8 saat olmasa bile kilo vermek istiyorsanız ufak fiziksel aktiviteyi arttırmak yararlı olacaktır. Ofiste ayakta çalışabileceğiniz bir fırsat varsa, 1-2 saat burada çalışmak, gününüzün içine biraz daha hareket katmak, 5-10 dk dememek, hareket etmeye çalışmak, merdivenleri çıkmaya çalışmak, ev işleri (yeme yapmak, temizlik, ütü vb) gibi davranışlarla ufak fiziksel aktiviteyi kolaylıkla arttırabiliriz.

Uzun lafın kısası koltukta, sandalyede oturmadığımız sürece ne yaparsanız kardır 🙂 Her yaptığınız şey bizi hedefimize bir adım daha yaklaştırıyor.

Atalarımız boşuna damlaya damlaya göl olur dememiş.

_____

 

4) Büyük Fiziksel Aktivite:

Bilinçli olarak yapılan spor/egzersiz aktivitesidir.

Açıklamaya çok gerek yok diye düşünüyorum 🙂

_____

 

Terazinin sol tarafındaki bileşenleri enerjik olarak biraz azaltmaya, sağ tarafındaki bileşenleriyse enerji olarak arttırmaya çalışarak kendimizi çok zorlamadan kilo verebiliriz.

Keza tam tersi şekilde kilo alabiliriz.

Genelde insanlar sadece terazinin tek tarafına odaklanıyor, bu da bazı önemli noktaların kaçırılmasına neden olabiliyor.

_____

 

Son olarak; konuyla alakalı bir noktadan daha bahsedeceğim.

Vücudumuzun çoğunluğu sudan oluşmaktadır. Ortalama bir insanın %60’ı sudur.

Vücuttaki suyu manipüle etmek oldukça kolaydır;

• Katı yiyecekleri azaltmak/kesmek,
• Tuzu azaltmak/kesmek,
• Karbonhidratı azaltmak/kesmek vb yöntemlerin yanı sıra,
• Çok egzersiz yapmak, terlemek, sauna gibi yöntemler vücudumuzdaki sıvı dengesini ciddi şekilde değiştirir.
ve birkaç günde birkaç kilo verdirebilir.

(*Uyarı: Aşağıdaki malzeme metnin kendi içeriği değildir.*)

(* ===== verification/Des.v ===== *)
(** DES as [src/cpp/algorithm/3des.c] computes it.

    A bit array is a list of booleans, a [char] array a list of (signed)
    character codes; every access is checked.  The static variables of the
    file are the fields of [Des] and are threaded through the functions.  The
    two halves that [encrypt] and [decrypt] reach by pointers into
    [msg_bit] are kept as the two lists whose concatenation is the array. *)
From S2P Require Import Prelude.

(** ** Tables *)

(** The initial permutation and its inverse. *)
Definition ip_tbl : list Z :=
  [58; 50; 42; 34; 26; 18; 10; 2; 60; 52; 44; 36; 28; 20; 12; 4;
   62; 54; 46; 38; 30; 22; 14; 6; 64; 56; 48; 40; 32; 24; 16; 8;
   57; 49; 41; 33; 25; 17; 9; 1; 59; 51; 43; 35; 27; 19; 11; 3;
   61; 53; 45; 37; 29; 21; 13; 5; 63; 55; 47; 39; 31; 23; 15; 7].

(** The final permutation. *)
Definition ipr_tbl : list Z :=
  [40; 8; 48; 16; 56; 24; 64; 32; 39; 7; 47; 15; 55; 23; 63; 31;
   38; 6; 46; 14; 54; 22; 62; 30; 37; 5; 45; 13; 53; 21; 61; 29;
   36; 4; 44; 12; 52; 20; 60; 28; 35; 3; 43; 11; 51; 19; 59; 27;
   34; 2; 42; 10; 50; 18; 58; 26; 33; 1; 41; 9; 49; 17; 57; 25].

(** The expansion of a half block from 32 to 48 bits. *)
Definition e_tbl : list Z :=
  [32; 1; 2; 3; 4; 5; 4; 5; 6; 7; 8; 9;
   8; 9; 10; 11; 12; 13; 12; 13; 14; 15; 16; 17;
   16; 17; 18; 19; 20; 21; 20; 21; 22; 23; 24; 25;
   24; 25; 26; 27; 28; 29; 28; 29; 30; 31; 32; 1].

(** The choice of 56 key bits. *)
Definition pc1_tbl : list Z :=
  [57; 49; 41; 33; 25; 17; 9; 1; 58; 50; 42; 34; 26; 18;
   10; 2; 59; 51; 43; 35; 27; 19; 11; 3; 60; 52; 44; 36;
   63; 55; 47; 39; 31; 23; 15; 7; 62; 54; 46; 38; 30; 22;
   14; 6; 61; 53; 45; 37; 29; 21; 13; 5; 28; 20; 12; 4].

(** The choice of 48 bits of a round key. *)
Definition pc2_tbl : list Z :=
  [14; 17; 11; 24; 1; 5; 3; 28; 15; 6; 21; 10;
   23; 19; 12; 4; 26; 8; 16; 7; 27; 20; 13; 2;
   41; 52; 31; 37; 47; 55; 30; 40; 51; 34; 33; 48;
   44; 49; 39; 56; 34; 53; 46; 42; 50; 36; 29; 32].

(** The rotation of each round. *)
Definition mv_tbl : list Z :=
  [1; 1; 2; 2; 2; 2; 2; 2; 1; 2; 2; 2; 2; 2; 2; 1].

(** The substitution boxes: box, row, column. *)
Definition s_box : list (list (list Z)) :=
  [[[14; 4; 13; 1; 2; 15; 11; 8; 3; 10; 6; 12; 5; 9; 0; 7];
    [0; 15; 7; 4; 14; 2; 13; 1; 10; 6; 12; 11; 9; 5; 3; 8];
    [4; 1; 14; 8; 13; 6; 2; 11; 15; 12; 9; 7; 3; 10; 5; 0];
    [15; 12; 8; 2; 4; 9; 1; 7; 5; 11; 3; 14; 10; 0; 6; 13]];
   [[15; 1; 8; 14; 6; 11; 3; 4; 9; 7; 2; 13; 12; 0; 5; 10];
    [3; 13; 4; 7; 15; 2; 8; 14; 12; 0; 1; 10; 6; 9; 11; 5];
    [0; 14; 7; 11; 10; 4; 13; 1; 5; 8; 12; 6; 9; 3; 2; 15];
    [13; 8; 10; 1; 3; 15; 4; 2; 11; 6; 7; 12; 0; 5; 14; 9]];
   [[10; 0; 9; 14; 6; 3; 15; 5; 1; 13; 12; 7; 11; 4; 2; 8];
    [13; 7; 0; 9; 3; 4; 6; 10; 2; 8; 5; 14; 12; 11; 15; 1];
    [13; 6; 4; 9; 8; 15; 3; 0; 11; 1; 2; 12; 5; 10; 14; 7];
    [1; 10; 13; 0; 6; 9; 8; 7; 4; 15; 14; 3; 11; 5; 2; 12]];
   [[7; 13; 14; 3; 0; 6; 9; 10; 1; 2; 8; 5; 11; 12; 4; 15];
    [13; 8; 11; 5; 6; 15; 0; 3; 4; 7; 2; 12; 1; 10; 14; 9];
    [10; 6; 9; 0; 12; 11; 7; 13; 15; 1; 3; 14; 5; 2; 8; 4];
    [3; 15; 0; 6; 10; 1; 13; 8; 9; 4; 5; 11; 12; 7; 2; 14]];
   [[2; 12; 4; 1; 7; 10; 11; 6; 8; 5; 3; 15; 13; 0; 14; 9];
    [14; 11; 2; 12; 4; 7; 13; 1; 5; 0; 15; 10; 3; 9; 8; 6];
    [4; 2; 1; 11; 10; 13; 7; 8; 15; 9; 12; 5; 6; 3; 0; 14];
    [11; 8; 12; 7; 1; 14; 2; 13; 6; 15; 0; 9; 10; 4; 5; 3]];
   [[12; 1; 10; 15; 9; 2; 6; 8; 0; 13; 3; 4; 14; 7; 5; 11];
    [10; 15; 4; 2; 7; 12; 0; 5; 6; 1; 13; 14; 0; 11; 3; 8];
    [9; 14; 15; 5; 2; 8; 12; 3; 7; 0; 4; 10; 1; 13; 11; 6];
    [4; 3; 2; 12; 9; 5; 15; 10; 11; 14; 1; 7; 6; 0; 8; 13]];
   [[4; 11; 2; 14; 15; 0; 8; 13; 3; 12; 9; 7; 5; 10; 6; 1];
    [13; 0; 11; 7; 4; 0; 1; 10; 14; 3; 5; 12; 2; 15; 8; 6];
    [1; 4; 11; 13; 12; 3; 7; 14; 10; 15; 6; 8; 0; 5; 9; 2];
    [6; 11; 13; 8; 1; 4; 10; 7; 9; 5; 0; 15; 14; 2; 3; 12]];
   [[13; 2; 8; 4; 6; 15; 11; 1; 10; 9; 3; 14; 5; 0; 12; 7];
    [1; 15; 13; 8; 10; 3; 7; 4; 12; 5; 6; 11; 0; 14; 9; 2];
    [7; 11; 4; 1; 9; 12; 14; 2; 0; 6; 10; 13; 15; 3; 5; 8];
    [2; 1; 14; 7; 4; 10; 8; 13; 15; 12; 9; 0; 3; 5; 6; 11]]].

(** The permutation of the substituted bits. *)
Definition p_tbl : list Z :=
  [16; 7; 20; 21; 29; 12; 28; 17; 1; 15; 23; 26; 5; 18; 31; 10;
   2; 8; 24; 14; 32; 27; 3; 9; 19; 13; 30; 6; 22; 11; 4; 25].

(** ** The static variables *)

Record Des := mkDes {
  sub_key : list (list bool);      (* [sub_key[16][48]] *)
  key_bit : list bool;             (* [key_bit[64]] of [set_key] *)
  tr_tmp : list bool;              (* [tmp[256]] of [tbl_replace] *)
  lb_tmp : list bool;              (* [tmp[256]] of [loop_bit] *)
  msg_e : list bool;               (* [msg_e[48]] of [f_change] *)
  enc_bit : list bool;             (* [msg_bit[64]] of [encrypt] *)
  enc_tmp : list bool;             (* [tmp[32]] of [encrypt] *)
  dec_bit : list bool;             (* [msg_bit[64]] of [decrypt] *)
  dec_tmp : list bool              (* [tmp[32]] of [decrypt] *)
}.

Definition zeros (n : nat) : list bool := replicate n false.

(** Program start: every static array is zero. *)
Definition des_init : Des :=
  mkDes (replicate 16 (zeros 48)) (zeros 64) (zeros 256) (zeros 256) (zeros 48)
        (zeros 64) (zeros 32) (zeros 64) (zeros 32).

(** ** Bit operations *)

(** [bit_cpy] between two arrays, the target from its element [off]. *)
Definition bit_cpy_at (data_out : list bool) (off : Z) (data_in : list bool) (num : Z)
  : res (list bool) :=
  for_range 0 num (λ i out, b ← load data_in i; store out (off + i) b) data_out.

Definition bit_cpy (data_out data_in : list bool) (num : Z) : res (list bool) :=
  for_range 0 num (λ i out, b ← load data_in i; store out i b) data_out.

(** [bit_cpy] within one array, from element [src] to element [dst]: the
    regions may overlap, the copy goes upwards. *)
Definition bit_move (a : list bool) (dst src num : Z) : res (list bool) :=
  for_range 0 num (λ i a, b ← load a (src + i); store a (dst + i) b) a.

Definition byte_to_bit (data_out : list bool) (data_in : list Z) (num : Z) : res (list bool) :=
  for_range 0 num (λ i out,
    c ← load data_in (i / 8);
    store out i (Z.land (Z.shiftr c (i mod 8)) 1 =? 1)) data_out.

Definition bit_to_hex (data_out : list Z) (data_in : list bool) (num : Z) : res (list Z) :=
  out ← for_range 0 (num / 4) (λ i out, store out i 0) data_out;
  for_range 0 (num / 4) (λ i out,
    b0 ← load data_in (4 * i);
    b1 ← load data_in (4 * i + 1);
    b2 ← load data_in (4 * i + 2);
    b3 ← load data_in (4 * i + 3);
    let v := wrap_i8 (Z.b2z b0 + Z.b2z b1 * 2 + Z.b2z b2 * 4 + Z.b2z b3 * 8) in
    store out i (if 9 <? Z.rem v 16 then wrap_i8 (Z.rem v 16 + 55)
                 else wrap_i8 (Z.rem v 16 + 48))) out.

Definition hex_to_bit (data_out : list bool) (data_in : list Z) (num : Z) : res (list bool) :=
  for_range 0 num (λ i out,
    c ← load data_in (i / 4);
    let d := if c <=? 57 then c - 48 else c - 55 in
    store out i (Z.land (Z.shiftr d (i mod 4)) 1 =? 1)) data_out.

Definition bit_to_byte (my_msg : list Z) (msg_in : list bool) (num : Z) : res (list Z) :=
  out ← for_range 0 (num / 8) (λ i out, store out i 0) my_msg;
  for_range 0 num (λ i out,
    c ← load out (i / 8);
    b ← load msg_in i;
    store out (i / 8) (wrap_i8 (Z.lor c (Z.shiftl (Z.b2z b) (i mod 8))))) out.

(** [tbl_replace]: the result and the scratch array, the latter static. *)
Definition tbl_replace (tmp data_out data_in : list bool) (table : list Z) (num : Z)
  : res (list bool * list bool) :=
  tmp ← for_range 0 num (λ i tmp,
          t ← load table i;
          b ← load data_in (t - 1);
          store tmp i b) tmp;
  out ← bit_cpy data_out tmp num;
  mret (tmp, out).

(** [loop_bit] on the [len] bits of [data_out] from its element [base]. *)
Definition loop_bit (tmp data_out : list bool) (base mv_step len : Z)
  : res (list bool * list bool) :=
  tmp ← for_range 0 mv_step (λ i tmp, b ← load data_out (base + i); store tmp i b) tmp;
  out ← bit_move data_out base (base + mv_step) (len - mv_step);
  out ← bit_cpy_at out (base + len - mv_step) tmp mv_step;
  mret (tmp, out).

Definition xor (msg_out msg_in : list bool) (num : Z) : res (list bool) :=
  for_range 0 num (λ i out,
    a ← load out i;
    b ← load msg_in i;
    store out i (xorb a b)) msg_out.

(** ** Key schedule *)

Definition set_key (s : Des) (my_key : list Z) : res Des :=
  kb ← byte_to_bit (key_bit s) my_key 64;
  '(tmp, kb) ← tbl_replace (tr_tmp s) kb kb pc1_tbl 56;
  '(sk, kb, tmp, lt) ← for_range 0 16 (λ i '(sk, kb, tmp, lt),
      m ← load mv_tbl i;
      '(lt, kb) ← loop_bit lt kb 0 m 28;
      '(lt, kb) ← loop_bit lt kb 28 m 28;
      row ← load sk i;
      '(tmp, row) ← tbl_replace tmp row kb pc2_tbl 48;
      sk ← store sk i row;
      mret (sk, kb, tmp, lt)) (sub_key s, kb, tmp, lb_tmp s);
  mret (mkDes sk kb tmp lt (msg_e s) (enc_bit s) (enc_tmp s) (dec_bit s) (dec_tmp s)).

(** ** The round function *)

Definition s_change (data_out data_in : list bool) : res (list bool) :=
  for_range 0 8 (λ i out,
    b0 ← load data_in (6 * i);
    b5 ← load data_in (6 * i + 5);
    b1 ← load data_in (6 * i + 1);
    b2 ← load data_in (6 * i + 2);
    b3 ← load data_in (6 * i + 3);
    b4 ← load data_in (6 * i + 4);
    let r := Z.b2z b0 * 2 + Z.b2z b5 * 1 in
    let c := Z.b2z b1 * 8 + Z.b2z b2 * 4 + Z.b2z b3 * 2 + Z.b2z b4 * 1 in
    box ← load s_box i;
    row ← load box r;
    v ← load row c;
    for_range 0 4 (λ j out, store out (4 * i + j) (Z.land (Z.shiftr v (j mod 8)) 1 =? 1)) out)
  data_out.

(** The result is the scratch array, [msg_e] and [data_out]. *)
Definition f_change (tmp me data_out data_in : list bool)
  : res (list bool * list bool * list bool) :=
  '(tmp, me) ← tbl_replace tmp me data_out e_tbl 48;
  me ← xor me data_in 48;
  out ← s_change data_out me;
  '(tmp, out) ← tbl_replace tmp out out p_tbl 32;
  mret (tmp, me, out).

(** ** Encryption and decryption *)

Definition print_bits (l : list bool) : list output := (λ b, PutInt (Z.b2z b)) <$> l.

Definition print_chars (s : list Z) : res (list output) :=
  n ← c_strlen s;
  for_range 0 n (λ i out, c ← load s i; mret (out ++ [PutInt c; PutStr " "])) [].

Definition encrypt (s : Des) (plain cypher : list Z) : res (Des * list Z * list output) :=
  o1 ← print_chars plain;
  mb ← byte_to_bit (enc_bit s) plain 64;
  let o2 := print_bits mb in
  '(tmp, mb) ← tbl_replace (tr_tmp s) mb mb ip_tbl 64;
  let o3 := print_bits mb in
  '(ml, mr, et, tmp, me) ← for_range 0 16 (λ i '(ml, mr, et, tmp, me),
      et ← bit_cpy et mr 32;
      k ← load (sub_key s) i;
      '(tmp, me, mr) ← f_change tmp me mr k;
      mr ← xor mr ml 32;
      ml ← bit_cpy ml et 32;
      mret (ml, mr, et, tmp, me)) (take 32 mb, drop 32 mb, enc_tmp s, tmp, msg_e s);
  let mb := ml ++ mr in
  let o4 := print_bits mb in
  '(tmp, mb) ← tbl_replace tmp mb mb ipr_tbl 64;
  cypher ← bit_to_hex cypher mb 64;
  mret (mkDes (sub_key s) (key_bit s) tmp (lb_tmp s) me mb et (dec_bit s) (dec_tmp s), cypher,
        PutStr "msg_i:" :: o1 ++ PutStr "\n" :: PutStr "msg_bit: " :: o2 ++
        PutStr "\nmsg_bit_table_replace: " :: o3 ++ PutStr "\n" ::
        PutStr "msg_bit_f_change_xor: " :: o4 ++ [PutStr "\n"]).

Definition decrypt (s : Des) (plain cypher : list Z) : res (Des * list Z) :=
  mb ← hex_to_bit (dec_bit s) cypher 64;
  '(tmp, mb) ← tbl_replace (tr_tmp s) mb mb ip_tbl 64;
  '(ml, mr, dt, tmp, me) ← for_down 15 0 (λ i '(ml, mr, dt, tmp, me),
      dt ← bit_cpy dt ml 32;
      k ← load (sub_key s) i;
      '(tmp, me, ml) ← f_change tmp me ml k;
      ml ← xor ml mr 32;
      mr ← bit_cpy mr dt 32;
      mret (ml, mr, dt, tmp, me)) (take 32 mb, drop 32 mb, dec_tmp s, tmp, msg_e s);
  let mb := ml ++ mr in
  '(tmp, mb) ← tbl_replace tmp mb mb ipr_tbl 64;
  plain ← bit_to_byte plain mb 64;
  mret (mkDes (sub_key s) (key_bit s) tmp (lb_tmp s) me (enc_bit s) (enc_tmp s) mb dt, plain).

(** [main]: what it prints, the cipher text it computes and what it decrypts. *)
Definition des_main : res (list output * list Z * list Z) :=
  let plain := codes "hellodec" ++ [0] in
  let enc_key := codes "hellokey" ++ [0] in
  let cypher_str := codes "8656C6C6F6465636" ++ [0] in
  s ← set_key des_init enc_key;
  keys ← for_range 0 16 (λ i out, row ← load (sub_key s) i;
           for_range 0 48 (λ j out, b ← load row j; mret (out ++ [PutInt (Z.b2z b)])) out)
         [PutStr "sub_key=\n"];
  '(s, cypher, out) ← encrypt s plain (replicate 17 0);
  ct ← c_chars cypher;
  '(s, dec_plain) ← decrypt s (replicate 9 0) cypher_str;
  pt ← c_chars dec_plain;
  mret (keys ++ [PutStr "\n"] ++ out ++
        [PutStr "加密 "; PutChars (codes "hellodec"); PutStr " with key "; PutChars (codes "hellokey");
         PutStr ", get "; PutChars ct; PutStr "\n";
         PutStr "解密 "; PutChars (codes "8656C6C6F6465636"); PutStr " with key ";
         PutChars (codes "hellokey"); PutStr " 结果为: "; PutChars pt; PutStr "\n"],
        ct, pt).

(** ** The interactive [test] *)

(** [scanf("%s", buf)] on the remaining words of the input: the word and a NUL
    go into the buffer; at the end of the input the buffer stays. *)
Definition scan_str (buf : list Z) (toks : list (list Z)) : res (list Z * list (list Z)) :=
  match toks with
  | [] => mret (buf, [])
  | t :: ts =>
      b ← for_range 0 (Z.of_nat (length t)) (λ i b, c ← load t i; store b i c) buf;
      b ← store b (Z.of_nat (length t)) 0;
      mret (b, ts)
  end.

(** Read a key, and again until it has 8 characters. *)
Definition read_key (fuel : nat) (key : list Z) (toks : list (list Z))
  : res (list Z * list (list Z)) :=
  '(key, toks) ← scan_str key toks;
  i ← c_strlen key;
  '(_, key, toks) ← while fuel (λ '(i, _, _), mret (negb (i =? 8)))
      (λ '(_, key, toks),
        '(key, toks) ← scan_str key toks;
        i ← c_strlen key;
        mret (i, key, toks)) (i, key, toks);
  mret (key, toks).

(** [test]: the cipher text and the decrypted text it prints. *)
Definition des_test (fuel : nat) (s : Des) (toks : list (list Z)) : res (list Z * list Z) :=
  '(plain, toks) ← scan_str (replicate 9 0) toks;
  '(enc_key, toks) ← read_key fuel (replicate 8 0) toks;
  s ← set_key s enc_key;
  '(s, cypher, _) ← encrypt s plain (replicate 17 0);
  ct ← c_chars cypher;
  '(dec_key, _) ← read_key fuel (replicate 8 0) toks;
  s ← set_key s dec_key;
  '(s, dec_plain) ← decrypt s (replicate 9 0) cypher;
  pt ← c_chars dec_plain;
  mret (ct, pt).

Fakat bu yağ kaybı yani gerçek kilo kaybı değildir.

Mutlaka görmüşsünüzdür diye düşünüyorum, meyve suyu detoksları, çorba diyetleri, smoothie detoksları ve daha nicesi… Bu gibi uygulamalar tartıda birkaç günde birkaç kilo fark yaratabiliyor fakat bu çok büyük ölçüde su kaybından gerçekleşmektedir ve gerçek kilo kaybı değildir.

3 günde 3 kilo verilen durumlarda büyük çoğunluğu su kaybı olacaktır. Ve normal beslenmeye dönüldüğünde bu su vücuda geri dönecektir. Kalori açığı olmadığı sürece yağdan kilo vermek mümkün değildir.

Matematiksel olarak zaten günde 3 kilo vermenin imkansız olduğunu biliyorsunuz 🙂

Bu konuyu burada tamamlıyoruz, buraya kadar kafanızda oturmayan bir şey varsa sizden not almanızı ve ikinci görüşmemizde sorularınızı benimle paylaşmanızı rica ediyorum.